I'd be able to make good come-backs because I kow all about the amish, I've heard Weird Al Yankoivc's "Amish Paradise"

 

 

As I walk through the valley where I harvest my grain

I take a look at my wife and realize she's very plain

But that's just perfect for an Amish like me

You know, I shun fancy things like electricity

At 4:30 in the morning I'm milkin' cows

Jebediah feeds the chickens and Jacob plows... fool

And I've been milkin' and plowin' so long that

Even Ezekiel thinks that my mind is gone

I'm a man of the land, I'm into discipline

Got a Bible in my hand and a beard on my chin

But if I finish all of my chores and you finish thine

Then tonight we're gonna party like it's 1699

 

We been spending most our lives

Living in an Amish paradise

I've churned butter once or twice

Living in an Amish paradise

It's hard work and sacrifice

Living in an Amish paradise

We sell quilts at discount price

Living in an Amish paradise

 

A local boy kicked me in the butt last week

I just smiled at him and turned the other cheek

I really don't care, in fact I wish him well

'Cause I'll be laughing my head off when he's burning in hell

But I ain't never punched a tourist even if he deserved

An Amish with a 'tude?

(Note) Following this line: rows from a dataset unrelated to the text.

Definition domain_ok (x : string) : Prop :=
  x <> ""%string /\ string_forall domain_byte x = true /\ forall r, x <> (r +:+ ".")%string.
Definition page_ok (p : StatusPage) : Prop :=
  is_valid_slug (i_slug (pg p)) = true /\ (forall x, i_domain (pg p) = Some x -> domain_ok x).
Definition incident_ok (n : IncidentInput) : Prop :=
  n_status n ∈ (statuses_for (n_kind n)).1 /\ n_kind n ∈ ["incident"; "maintenance"]%string /\ n_severity n ∈ SEVERITIES.

Record pages_ok (t : Table StatusPage) : Prop := {
  po_numbered : numbered t;
  po_page k p : t_rows t !! k = Some p -> page_ok p;
  po_slug k k' p p' : t_rows t !! k = Some p -> t_rows t !! k' = Some p' -> i_slug (pg p) = i_slug (pg p') -> k = k';
  po_domain k k' p p' x : t_rows t !! k = Some p -> t_rows t !! k' = Some p' ->
    i_domain (pg p) = Some x -> i_domain (pg p') = Some x -> k = k';
}.
Record items_ok (has : Z -> Prop) (t : Table PageItem) : Prop := {
  io_numbered : numbered t;
  io_page k r : t_rows t !! k = Some r -> has (it_page_id r);
  io_once k k' r r' : t_rows t !! k = Some r -> t_rows t !! k' = Some r' ->
    it_page_id r = it_page_id r' -> ii_target_id (it r) = ii_target_id (it r') -> k = k';
}.
Record incidents_ok (has : Z -> Prop) (t : Table Incident) : Prop := {
  no_numbered : numbered t;
  no_incident k r : t_rows t !! k = Some r -> incident_ok (inc r);
  no_page k r page : t_rows t !! k = Some r -> n_page_id (inc r) = Some page -> has page;
}.
Record updates_ok (has : Z -> Prop) (t : Table IncidentUpdate) : Prop := {
  uo_numbered : numbered t;
  uo_incident k r : t_rows t !! k = Some r -> has (up_incident_id r);
}.
Record subscribers_ok (has : Z -> Prop) (t : Table Subscriber) : Prop := {
  so_numbered : numbered t;
  so_page k r : t_rows t !! k = Some r -> has (sb_page_id r);
  so_token k k' r r' : t_rows t !! k = Some r -> t_rows t !! k' = Some r' -> sb_token r = sb_token r' -> k = k';
  so_email k k' r r' : t_rows t !! k = Some r -> t_rows t !! k' = Some r' ->
    sb_page_id r = sb_page_id r' -> sb_email r = sb_email r' -> k = k';
}.
(** A row under this number. *)
Definition there {R} (t : Table R) (k : Z) : Prop := is_Some (t_rows t !! k).
Record tables_ok (d : Tables) : Prop := {
  ok_pages : pages_ok (pages d);
  ok_items : items_ok (there (pages d)) (page_items d);
  ok_incidents : incidents_ok (there (pages d)) (incidents d);
  ok_updates : updates_ok (there (incidents d)) (incident_updates d);
  ok_subscribers : subscribers_ok (there (pages d)) (subscribers d);
}.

You know that's unheard of

I never wear buttons but I got a cool hat

And my homies all I agree I look good in black... fool

If you come to visit, you'll be bored to tears

We haven't even paid the phone bill in 300 years

But we ain't really quaint, so please don't point and stare

We're just technologically impaired

 

There's no phone, no lights, no motorcar

Not a single luxury

Like Robinson Caruso

It's as primitave as can be

 

We been spending most our lives

Living in an Amish paradise

We're just plain and simple guys

Living in an Amish paradise

There's no time for sin and vice

Living in an Amish paradise

We don't fight, we all play nice

Living in an Amish paradise

 

Hitchin' up the buggy, churnin' lots of butter

Raised a barn on Monday, soon I'll raise another

Think you're really rightous? Think you're pure in heart?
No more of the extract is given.